Why did the bike fall over?
Because it was two tired!
What do an acting role and playing sports have in common?
If you break a leg, you get cast.
What do you call a bear with no ears? A b.
Yeah, that joke was unbearable.
What did Harry Houdini say when he did his famous vanishing act at a sushi place?
"Now sashimi, now you don't!"
I've done a ton of work today.
A SKELE-ton of work!
Friend 1: I HATE YOU!
Friend 2: *cries* b-but i-i didn't s-say that!!

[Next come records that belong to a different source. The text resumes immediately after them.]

(* ===== verification/AuthGrants.v ===== *)
(** * What a grant allows

    Codes and tokens are spent once; a grant that was revoked opens no management
    session, gives no new one and ends the streams that were opened under it; the
    credentials of a management session are the ones that were stored. *)

From S2P Require Import Prelude GoLib GoText GoSort External RemoteTask StorageEngine Netip NetworkSpec SessionStore TaskStore.
From S2P Require Import StorageFacts TaskAPI StoragePages IdentityStore OAuthClientStore.
From S2P Require Import OAuthGrantStore AdminSessionService GoContext StreamLease OAuthStorage TaskStoreFacts StorageTransactions LocalUsers AuthFacts.

(** ** Spending a code *)

Section spending.
Context {E : Type} `{EN : Engine E} (rid kind : string) (hash : bytes).
Context (Hothers : others_auth (E:=E) rid (kind, hash)).

#[local] Abbreviation auth := (auth_protocol rid (kind, hash) Hothers).
#[local] Abbreviation proves := (triple auth).
#[local] Abbreviation gone := (fun db => spent (kind, hash) (tokens db)).

Lemma consumed_spent m now : (update_row (kind, hash) (live_session now) consumed_session m).1 = 1 ->
  spent (kind, hash) (update_row (kind, hash) (live_session now) consumed_session m).2.
Proof.
  unfold update_row. destruct (lookup_where _ _ m) as [s|]; cbn; [|done]. intros _ s'. rewrite lookup_insert_eq. by intros [= <-].
Qed.

Lemma spent_count m now : spent (kind, hash) m -> (update_row (kind, hash) (live_session now) consumed_session m).1 = 0.
Proof.
  intros Hs. unfold update_row. destruct (lookup_where _ _ m) as [s|] eqn:El; [|done]. apply lookup_where_Some in El as [Hl Hp].
  unfold live_session in Hp. bool_hyps. by destruct (Hs s Hl).
Qed.

Lemma get_keeps P : stable auth P -> proves P (OAuth_Get kind hash) (fun _ => P).
Proof.
  intros Hst. unfold OAuth_Get. apply (proves_bind (fun _ => P)); [by apply proves_read_directory|]. intros row.
  apply (proves_post _ (proves_found _ _ row)). by intros ? ? _ [].
Qed.

Lemma consume_spec P now (Q : Z -> Database -> Prop) :
  stable auth P ->
  (forall db db', P db -> tokens db' = (update_row (kind, hash) (live_session now) consumed_session (tokens db)).2 ->
     Q (update_row (kind, hash) (live_session now) consumed_session (tokens db)).1 db') ->
  proves P (write_directory (consume_session kind hash now)) Q.
Proof.
  intros Hst HQ. apply proves_on_directory; [done|]. intros db _ Hp. unfold consume_session. specialize (HQ db).
  pose proof (token_step rid (kind, hash) db _ (tokens_op rid (kind, hash) _ _ (op_consume (tokens db) (kind, hash) now))) as Hs.
  destruct (update_row _ _ _ (tokens db)) as [count m]. split; [by apply rtc_once|].
  by apply (HQ (set_directory db (set_oauth_sessions m (directory db)))).
Qed.

Lemma consume_spends P now : stable auth P -> proves P (OAuth_Consume kind hash now) (fun _ => gone).
Proof.
  intros Hst. unfold OAuth_Consume. apply (proves_bind (fun count db => count = 1 -> gone db)).
  - apply consume_spec; [done|]. intros db db' _ ->. apply consumed_spent.
  - intros count. apply (proves_bind (fun _ => gone)).
    + apply (proves_post _ (proves_expect_one _ _ _)). intros ? db _ [Hs Hc]. by apply Hs.
    + intros u. apply get_keeps, spent_stable.
Qed.

Lemma consume_refused now : proves gone (OAuth_Consume kind hash now) (fun _ _ => False).
Proof.
  unfold OAuth_Consume. apply (proves_bind (fun count _ => count = 0)).
  - apply consume_spec; [apply spent_stable|]. intros db db' Hs _. by apply spent_count.
  - intros count. apply (proves_bind (fun _ _ => False)).
    + apply (proves_post _ (proves_expect_one _ _ _)). intros ? db _ [-> ?]. done.
    + intros u. by apply proves_absurd.
Qed.
End spending.

(** C27 (safety). A code or token that was spent is never spent again, however many
    clients try and whatever they do in between. *)
Theorem code_spent_once {E} `{EN : Engine E} rid kind hash (Hothers : others_auth (E:=E) rid (kind, hash)) now now' w s w1 w2 r w3 :
  w_tx w = false -> OAuth_Consume kind hash now w = (inr s, w1) ->
  w_tx w2 = false -> rtc (auth_step rid (kind, hash)) (w_db w1) (w_db w2) ->
  OAuth_Consume kind hash now' w2 = (r, w3) -> exists e, r = inl e.
Proof.
  intros Hw Hc Hw2 Hs Hc'. destruct (consume_spends rid kind hash Hothers (fun _ => True) now) with (w := w) (r := inr s : storage_error + OAuthSession) (w' := w1)
    as (_ & _ & Hq); try done.
  destruct (consume_refused rid kind hash Hothers now' w2 r w3 Hc' Hw2 I) as (_ & _ & Hf).
  - apply (stable_steps (auth_protocol rid (kind, hash) Hothers) _ _ _ (spent_stable rid (kind, hash) Hothers) Hs I). by apply (Hq s).
  - destruct r as [e|a]; [by exists e|]. destruct (Hf a eq_refl).
Qed.

(** ** Revocation *)

Section revocation.
Context {E : Type} `{EN : Engine E} (rid : string) (code : string * bytes) (Hothers : others_auth (E:=E) rid code).
Context `{HP : HashPackage} `{UP : UuidPackage} `{JV : JsonValidity} `{JX : JsonCodec exchangeMetadata}.

#[local] Abbreviation auth := (auth_protocol rid code Hothers).
#[local] Abbreviation proves := (triple auth).

(** What holds after a revocation, and after whatever happens next. *)
Lemma revoked_since_then now (w w1 w2 : World E) :
  w_tx w = false -> OAuth_RevokeRequest rid now w = (inr tt, w1) -> rtc (auth_step rid code) (w_db w1) (w_db w2) -> over rid (w_db w2).
Proof.
  intros Hw Hr Hs. destruct (revoke_request_spec rid code Hothers (fun _ => True) now) with (w := w) (r := inr tt : storage_error + unit) (w' := w1)
    as (_ & _ & Hq); try done.
  apply (stable_steps auth _ _ _ (over_stable rid code Hothers) Hs I). by apply (Hq tt).
Qed.

Context (store : Store).

Lemma request_active_within db now auth_id :
  within (eq db) (OAuth_RequestActive auth_id now) (fun b db' => eq db db' /\
    b = (0 <? rows_where (fun s => of_request auth_id s && live_session now s && is_token s) (tokens db))).
Proof.
  unfold OAuth_RequestActive. eapply within_bind; [apply within_read_eq|]. intros count. cbn beta. set (n := rows_where _ _).
  apply (within_pure (count = n) (eq db)). intros ->. apply within_return.
Qed.

Lemma ended_inactive m now : ~ live_grant rid m -> (0 <? rows_where (fun s => of_request rid s && live_session now s && is_token s) m) = false.
Proof.
  intros Hn. apply Z.ltb_ge. destruct (Z.le_gt_cases (rows_where (fun s => of_request rid s && live_session now s && is_token s) m) 0) as [|Hpos]; [done|].
  apply rows_where_pos in Hpos as (k & s & Hs & Hall). destruct Hn. exists k, s. unfold of_request, live_session in Hall. bool_hyps. done.
Qed.

(** The transaction of an exchange finds the grant ended. *)
Lemma exchange_within_refused iid authentication reqid eventID now sessionHash csrfHash db :
  over rid db -> within (eq db) (exchange iid rid authentication reqid eventID now sessionHash csrfHash) (fun _ _ => False).
Proof.
  intros [Hn _]. unfold exchange. eapply within_bind; [apply within_or_fail, request_active_within|]. intros active.
  rewrite ended_inactive by done. apply (within_pure (active = false) (eq db)). intros ->. apply within_fail.
Qed.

Friend 3: *writes on paper with pencil cuz is so bored*
Me: *points at pencil lead* NOW NOW NOW THIS HAS *LEAD* TO SOME SERIOUS FRIENDSHIP LOSS! Plz shut up.
All my friends: *groan at horrible pun*
Q: Why did the chicken cross the road?
A: To get the Chinese Daily!
Get it? I don't either--I get the New York Times!
Does anyone know Wakanda movie is Black Panther?
I despise lumberjacks. They are always barking up the wrong tree, all bark and no bite.
They just need to leaf people alone or stick with something nicer.
Once, I ate a skunk. It was hard because I didn't get it down the whole way.
I live in a world made of cheese. Someone stubbed their toe and screamed, "Cheese-its, Christ!"
Have you tried eating a clock?
It's time-consuming!
I told my doctor I ate a bunch of bananas. It wasn’t a very a-peeling experience.
I know that my jokes are never punny but...
Me and my friends were telling puns. My teacher said we should be “pun-ished.”
Can a kangaroo jump higher than a house? Yes, because a house doesn’t jump.